I am still unclear about the core point here-- why higher value of European cards. Supply and demand, yes, makes sense. But the fact that the cards were chip and pin (EMV) should make them less valuable because that demonstrably reduces the ability to use them fraudulently. Did the author mean that the chip and pin cards could be used in a country where EMV is not implemented--the US--and this mis-match make it easier to us them since the issuing banks may not have as robust anti-fraud controls as non-EMV banks because they assumed EMV would do the fraud prevention for them Read more...
Two possible reasons that I can think of and have seen in the past - 1) Cards issued by European banks when used online cross border don't usually support AVS checks. So, when a European card is used with a billing address that's in the US, an ecom merchant wouldn't necessarily know that the shipping zip code doesn't match the billing code. 2) Also, in offline chip countries the card determines whether or not a transaction is approved, not the issuer. In my experience, European issuers haven't developed the same checks on authorization requests as US issuers. So, these cards might be more valuable because they are more likely to get approved. Read more...
A smart card slot in terminals doesn't mean there is a reader or that the reader is activated. Then, activated reader or not, the U.S. processors don't have apps certified or ready to load into those terminals to accept and process smart card transactions just yet. Don't get your card(t) before the terminal (horse). Read more...
The marketplace does speak. More fraud capacity translates to higher value for the stolen data. Because nearly 100% of all US transactions are authorized online in real time, we have less fraud regardless of whether the card is Magstripe only or chip and PIn. Hence, $10 prices for US cards vs $25 for the European counterparts. Read more...
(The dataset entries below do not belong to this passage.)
(* ===== verification/Wakeup.v ===== *)
(** * Wake-ups: executors, the scheduler, the kernel and the Dart side

    An idle executor does not look at its ring.  The scheduler polls the ring for it
    and posts a number to its port; the Dart side ([executor.dart], [_awake]) then asks
    to be polled again, handles what has arrived and goes back to being idle.  Here the
    operations of [Executor] and the thread of [Scheduler] run together with the
    kernel: messages between rings are delivered in the order of each ring, a poll
    that was added fires once, when completions are there to be seen or as soon as
    there are, and a poll that is removed is reported as cancelled.  Every post may
    fail.  Executors are activated, deactivated and shut down at any time; what is
    proved of the wake-ups of one is proved until it is deactivated, or a wake-up of
    it finds its ring full, which raises on the Dart side. *)
From stdpp Require Import strings relations.
From S2P Require Import Prelude Events Uring Executor Scheduler.

Fixpoint count {A} (f : A -> bool) (l : list A) : nat :=
  match l with [] => 0 | a :: l => (if f a then 1 else 0) + count f l end%nat.

Lemma count_of_app {A} (f : A -> bool) l1 l2 : count f (l1 ++ l2) = (count f l1 + count f l2)%nat.
Proof. induction l1; cbn; lia. Qed.
Lemma count_le {A} (f g : A -> bool) l : (forall a, f a = true -> g a = true) -> (count f l <= count g l)%nat.
Proof.
  intros E. induction l as [|a l IH]; cbn; [lia|]. specialize (E a).
  destruct (f a); [rewrite (E eq_refl); lia|destruct (g a); lia].
Qed.
Lemma count_positive {A} (f : A -> bool) l : (0 < count f l)%nat -> exists l1 a l2, l = l1 ++ a :: l2 /\ f a = true.
Proof.
  induction l as [|a l IH]; cbn; [lia|]. destruct (f a) eqn:E; intros Hc; [exists [], a, l; auto|].
  destruct (IH Hc) as (l1 & b & l2 & -> & Eb). exists (a :: l1), b, l2. auto.
Qed.

(** ** The end of a wake-up

    [_awake] after the completions are handled: the executor asks to be unregistered
    when it is stopping and nothing is pending. *)
Section Awake.
Context {R : Type} `{UringLaws R} (ring_full : event).

Definition has_state (e : executor_instance (R := R)) (s : Z) : bool := negb (Z.land (state e) s =? 0).

Definition after_awake (seen : nat) (pending : Z) (e : executor_instance (R := R)) : Z * executor_instance (R := R) :=
  let '(r, e) := run_op ring_full e Awake_complete in
  if (seen =? 0)%nat then (r, e) else
  if has_state e EXECUTOR_STATE_STOPPING && (pending =? 0) then run_op ring_full e (Unregister true) else (r, e).

(** The state was overwritten before it is tested. *)
Lemma after_awake_complete seen pending e : after_awake seen pending e = run_op ring_full e Awake_complete.
Proof. unfold after_awake. cbn. by destruct (seen =? 0)%nat. Qed.
End Awake.

(** For the statements only: before its activation; activated; and deactivated since,
    or refused a wake-up. *)
Inductive life := Fresh | Followed | Left.
#[export] Instance life_eq_dec : EqDecision life.
Proof. solve_decision. Defined.

Section Wakeup.
Context {R : Type} `{UringLaws R} (ring_full : event) (scheduler_fd : Z).

(** ** The state *)

(** Where the Dart side is in [_awake]; [Peeked] with what it saw. *)
Inductive phase := Out | Begun | Peeked (seen : nat).

(** An executor, how many of its entries the kernel has delivered, the completions
    that are not seen yet, and how many notices its port has handled. *)
Record node := Node {
  exec : executor_instance (R := R); sent : nat; inbox : nat; taken : nat; at_phase : phase; lifetime : life }.

(** The executors by address; the thread of the scheduler, how many entries of its
    ring the kernel has taken, its completions, and the polls that were added: the
    descriptor and the data. *)
Record system := System {
  nodes : gmap Z node;
  sched : scheduler (R := R);
  polled : nat;
  ready : list io_uring_cqe;
  armed : list (Z * Z);
}.
Implicit Types (x : system) (n : node).

Definition heap_of x (a : Z) : option (executor_instance (R := R)) := exec <$> nodes x !! a.
Definition with_node x (a : Z) n : system := System (<[a := n]> (nodes x)) (sched x) (polled x) (ready x) (armed x).
Definition with_exec n (e : executor_instance (R := R)) : node := Node e (sent n) (inbox n) (taken n) (at_phase n) (lifetime n).
Definition arrive n : node := Node (exec n) (sent n) (S (inbox n)) (taken n) (at_phase n) (lifetime n).
Definition next_sent n : node := Node (exec n) (S (sent n)) (inbox n) (taken n) (at_phase n) (lifetime n).

Definition is_posted (id : Z) (m : notice) : bool := match m with Posted _ id' => id' =? id | Post_failed _ _ => false end.
Definition is_failed (a : Z) (m : notice) : bool :=
  match m with Post_failed _ c => (cqe_user_data c =? a) && (cqe_res c =? POLLIN) | Posted _ _ => false end.
Definition posted x (id : Z) : nat := count (is_posted id) (notices (sched x)).
Definition failed x (a : Z) : nat := count (is_failed a) (notices (sched x)).

(** A message of an executor reaches the ring it names. *)
Definition delivered x (e : io_uring_sqe) : system :=
  match sqe_operation e with
  | Msg_ring fd kind data =>
      if fd =? scheduler_fd then System (nodes x) (sched x) (polled x) (ready x ++ [Cqe kind data 0]) (armed x)
      else System ((fun n => if descriptor (exec n) =? fd then arrive n else n) <$> nodes x) (sched x) (polled x) (ready x) (armed x)
  | _ => x
  end.

(** The polls without the first one with this data. *)
Fixpoint without_first (data : Z) (l : list (Z * Z)) : option (list (Z * Z)) :=
  match l with
  | [] => None
  | p :: l => if snd p =? data then Some l else cons p <$> without_first data l
  end.

(** The kernel takes an entry of the scheduler; the completion of a poll that is
    removed is [-ECANCELED], and removing one that is not there is [-ENOENT]. *)
Definition taken_entry x (e : io_uring_sqe) : system :=
  match sqe_operation e with
  | Poll_add fd _ => System (nodes x) (sched x) (S (polled x)) (ready x) (armed x ++ [(fd, sqe_user_data e)])
  | Poll_remove data =>
      match without_first data (armed x) with
      | Some armed => System (nodes x) (sched x) (S (polled x)) (ready x ++ [Cqe (-125) data 0]) armed
      | None => System (nodes x) (sched x) (S (polled x)) (ready x ++ [Cqe (-2) 0 0]) (armed x)
      end
  | _ => System (nodes x) (sched x) (S (polled x)) (ready x) (armed x)
  end.

(** Not a message to the scheduler. *)
Definition elsewhere (e : io_uring_sqe) : Prop :=
  match sqe_operation e with Msg_ring fd _ _ => fd <> scheduler_fd | _ => True end.
Definition op_other (op : executor_op) : Prop :=
  match op with Call_native _ _ _ | Callback_native _ _ | Call_dart _ _ _ | Callback_dart _ _ => True | _ => False end.

(** ** The steps *)

(** The kernel and the thread of the scheduler; each post succeeds or not. *)
Inductive kernel_step : system -> system -> Prop :=
| Step_deliver x a n e :
    nodes x !! a = Some n -> submitted (ring (exec n)) !! sent n = Some e ->
    kernel_step x (delivered (with_node x a (next_sent n)) e)
| Step_submit x :
    kernel_step x (System (nodes x) (with_scheduler_ring (sched x) (submit_and_wait (scheduler_ring (sched x)))) (polled x) (ready x) (armed x))
| Step_handle x post cqe rest st :
    ready x = cqe :: rest -> handle_completion (heap_of x) post (sched x) cqe = Done (false, st) ->
    kernel_step x (System (nodes x) st (polled x) rest (armed x))
| Step_poll x e :
    submitted (scheduler_ring (sched x)) !! polled x = Some e -> kernel_step x (taken_entry x e)
| Step_fire x l1 fd data l2 a n :
    armed x = l1 ++ (fd, data) :: l2 -> nodes x !! a = Some n -> descriptor (exec n) = fd -> (0 < inbox n)%nat ->
    kernel_step x (System (nodes x) (sched x) (polled x) (ready x ++ [Cqe POLLIN data 0]) (l1 ++ l2)).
@David True. The European cards have both an EMV chip AND a mag stripe. Europeans may generally use the chip for their transactions, but the insecure stripe remains vulnerable to skimming, whether it be from a false front on an ATM or a dishonest waiter with a handheld skimmer. If their stripe is skimmed, the track data can still be cloned and used fraudulently in the United States. If European banks only detect fraud from 9-5 GMT, that might explain why American criminals prefer them over American bank issued cards, who have fraud detection in place 24x7. Read more...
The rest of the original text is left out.